## [Directions]
In the data that follows, find the line with "intros Hstep Hwf"; transcribe it, every later line up to the one with "(apply updated_indexed; [apply", and that line as well, exactly and with no others.
=== Input data ===
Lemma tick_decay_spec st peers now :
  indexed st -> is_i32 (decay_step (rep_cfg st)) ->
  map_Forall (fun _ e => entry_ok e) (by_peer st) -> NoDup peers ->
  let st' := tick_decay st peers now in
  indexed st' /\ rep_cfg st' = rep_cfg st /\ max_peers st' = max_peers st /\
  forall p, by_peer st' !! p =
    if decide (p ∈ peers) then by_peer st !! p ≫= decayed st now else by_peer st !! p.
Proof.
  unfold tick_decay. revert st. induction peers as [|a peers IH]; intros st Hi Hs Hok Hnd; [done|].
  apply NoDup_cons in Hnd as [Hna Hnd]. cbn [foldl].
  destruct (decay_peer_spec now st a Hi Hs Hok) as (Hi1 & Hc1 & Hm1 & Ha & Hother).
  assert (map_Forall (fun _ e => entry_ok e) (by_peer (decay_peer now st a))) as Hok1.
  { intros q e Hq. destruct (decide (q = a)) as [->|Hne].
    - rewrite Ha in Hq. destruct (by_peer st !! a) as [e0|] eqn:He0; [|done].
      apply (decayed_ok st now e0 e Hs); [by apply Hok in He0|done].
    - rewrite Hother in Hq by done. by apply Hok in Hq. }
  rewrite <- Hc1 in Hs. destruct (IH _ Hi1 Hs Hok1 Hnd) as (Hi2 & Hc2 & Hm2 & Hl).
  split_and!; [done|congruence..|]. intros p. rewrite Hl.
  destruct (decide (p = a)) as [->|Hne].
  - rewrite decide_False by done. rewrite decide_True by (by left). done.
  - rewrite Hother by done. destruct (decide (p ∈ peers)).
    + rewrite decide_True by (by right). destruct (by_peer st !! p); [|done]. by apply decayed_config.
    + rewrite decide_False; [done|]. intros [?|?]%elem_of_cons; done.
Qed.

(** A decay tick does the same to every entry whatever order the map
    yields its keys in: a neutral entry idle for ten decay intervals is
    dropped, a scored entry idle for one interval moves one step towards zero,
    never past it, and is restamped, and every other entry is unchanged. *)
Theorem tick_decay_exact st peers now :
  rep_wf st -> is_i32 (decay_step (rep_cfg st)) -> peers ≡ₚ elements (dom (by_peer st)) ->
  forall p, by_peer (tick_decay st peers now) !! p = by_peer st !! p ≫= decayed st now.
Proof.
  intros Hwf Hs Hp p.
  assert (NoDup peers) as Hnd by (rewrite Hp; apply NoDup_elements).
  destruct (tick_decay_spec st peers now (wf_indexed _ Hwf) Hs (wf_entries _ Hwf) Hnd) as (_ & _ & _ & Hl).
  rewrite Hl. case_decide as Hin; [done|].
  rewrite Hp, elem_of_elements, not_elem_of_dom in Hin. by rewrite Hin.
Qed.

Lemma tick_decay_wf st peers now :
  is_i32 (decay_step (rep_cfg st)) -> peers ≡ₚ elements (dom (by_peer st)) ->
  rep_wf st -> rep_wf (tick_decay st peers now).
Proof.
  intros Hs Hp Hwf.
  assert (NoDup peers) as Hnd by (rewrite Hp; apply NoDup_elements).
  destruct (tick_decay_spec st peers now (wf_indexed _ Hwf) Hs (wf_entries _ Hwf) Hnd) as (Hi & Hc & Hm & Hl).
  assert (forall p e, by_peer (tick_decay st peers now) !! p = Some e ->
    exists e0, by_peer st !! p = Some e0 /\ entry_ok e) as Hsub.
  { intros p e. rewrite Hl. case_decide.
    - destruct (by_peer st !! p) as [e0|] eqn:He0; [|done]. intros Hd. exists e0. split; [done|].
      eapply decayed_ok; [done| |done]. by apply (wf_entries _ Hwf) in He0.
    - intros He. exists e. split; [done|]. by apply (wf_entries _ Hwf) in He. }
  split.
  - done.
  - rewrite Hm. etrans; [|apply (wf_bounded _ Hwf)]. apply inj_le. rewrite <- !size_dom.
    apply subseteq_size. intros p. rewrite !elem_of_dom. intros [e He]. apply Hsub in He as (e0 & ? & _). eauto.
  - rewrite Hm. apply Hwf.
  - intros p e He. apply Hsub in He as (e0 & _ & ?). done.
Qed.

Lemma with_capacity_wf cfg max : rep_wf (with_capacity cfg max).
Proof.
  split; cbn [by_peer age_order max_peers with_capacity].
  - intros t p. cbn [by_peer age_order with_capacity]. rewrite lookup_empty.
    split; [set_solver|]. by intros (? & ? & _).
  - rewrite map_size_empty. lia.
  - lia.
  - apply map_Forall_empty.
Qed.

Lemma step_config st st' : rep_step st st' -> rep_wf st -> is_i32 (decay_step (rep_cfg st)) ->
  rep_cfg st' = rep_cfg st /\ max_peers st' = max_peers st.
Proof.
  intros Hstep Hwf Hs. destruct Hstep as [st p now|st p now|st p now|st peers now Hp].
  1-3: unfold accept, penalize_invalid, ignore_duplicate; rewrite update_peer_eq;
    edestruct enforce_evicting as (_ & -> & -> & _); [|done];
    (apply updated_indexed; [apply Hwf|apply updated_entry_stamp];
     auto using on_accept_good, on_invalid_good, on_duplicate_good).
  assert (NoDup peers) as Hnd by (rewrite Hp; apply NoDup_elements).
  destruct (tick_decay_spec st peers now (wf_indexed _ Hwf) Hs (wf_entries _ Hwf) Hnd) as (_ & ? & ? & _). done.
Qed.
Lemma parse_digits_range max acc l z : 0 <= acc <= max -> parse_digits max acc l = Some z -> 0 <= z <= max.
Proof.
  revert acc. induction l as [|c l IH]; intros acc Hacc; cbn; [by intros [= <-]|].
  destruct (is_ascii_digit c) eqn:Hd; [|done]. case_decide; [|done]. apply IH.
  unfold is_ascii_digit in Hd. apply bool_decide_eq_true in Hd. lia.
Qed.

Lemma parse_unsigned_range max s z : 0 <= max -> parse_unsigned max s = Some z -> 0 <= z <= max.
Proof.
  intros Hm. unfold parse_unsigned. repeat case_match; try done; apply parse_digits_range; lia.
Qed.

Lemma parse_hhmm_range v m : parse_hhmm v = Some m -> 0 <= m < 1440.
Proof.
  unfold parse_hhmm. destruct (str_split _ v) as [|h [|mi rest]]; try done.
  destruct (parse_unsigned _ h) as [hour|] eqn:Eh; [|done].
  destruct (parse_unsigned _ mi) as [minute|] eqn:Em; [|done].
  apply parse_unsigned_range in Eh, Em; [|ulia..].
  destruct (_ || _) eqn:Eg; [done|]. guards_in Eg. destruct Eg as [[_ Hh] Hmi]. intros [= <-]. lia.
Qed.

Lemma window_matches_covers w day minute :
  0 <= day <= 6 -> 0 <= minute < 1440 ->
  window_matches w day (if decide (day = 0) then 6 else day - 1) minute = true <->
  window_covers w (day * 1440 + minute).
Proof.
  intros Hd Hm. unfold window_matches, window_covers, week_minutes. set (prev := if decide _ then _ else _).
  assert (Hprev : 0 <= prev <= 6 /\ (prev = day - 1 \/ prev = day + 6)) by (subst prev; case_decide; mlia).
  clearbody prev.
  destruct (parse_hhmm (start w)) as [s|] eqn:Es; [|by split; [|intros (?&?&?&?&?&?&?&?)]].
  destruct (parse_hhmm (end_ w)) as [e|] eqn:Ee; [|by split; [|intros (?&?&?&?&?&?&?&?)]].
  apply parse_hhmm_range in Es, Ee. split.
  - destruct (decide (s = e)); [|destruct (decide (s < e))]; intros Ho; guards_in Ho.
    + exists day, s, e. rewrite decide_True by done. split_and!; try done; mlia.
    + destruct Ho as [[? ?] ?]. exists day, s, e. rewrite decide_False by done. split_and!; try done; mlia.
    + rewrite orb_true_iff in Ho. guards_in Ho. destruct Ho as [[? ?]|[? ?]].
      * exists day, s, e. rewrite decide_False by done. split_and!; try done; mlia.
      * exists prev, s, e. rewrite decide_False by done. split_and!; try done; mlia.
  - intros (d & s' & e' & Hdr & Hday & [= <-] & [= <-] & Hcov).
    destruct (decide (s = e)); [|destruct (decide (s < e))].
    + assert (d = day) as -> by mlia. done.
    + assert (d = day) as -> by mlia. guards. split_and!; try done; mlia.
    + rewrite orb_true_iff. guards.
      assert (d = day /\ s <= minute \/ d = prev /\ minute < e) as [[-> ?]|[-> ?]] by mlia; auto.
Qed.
===
## [Task response]
  intros Hstep Hwf Hs. destruct Hstep as [st p now|st p now|st p now|st peers now Hp].
  1-3: unfold accept, penalize_invalid, ignore_duplicate; rewrite update_peer_eq;
    edestruct enforce_evicting as (_ & -> & -> & _); [|done];
    (apply updated_indexed; [apply Hwf|apply updated_entry_stamp];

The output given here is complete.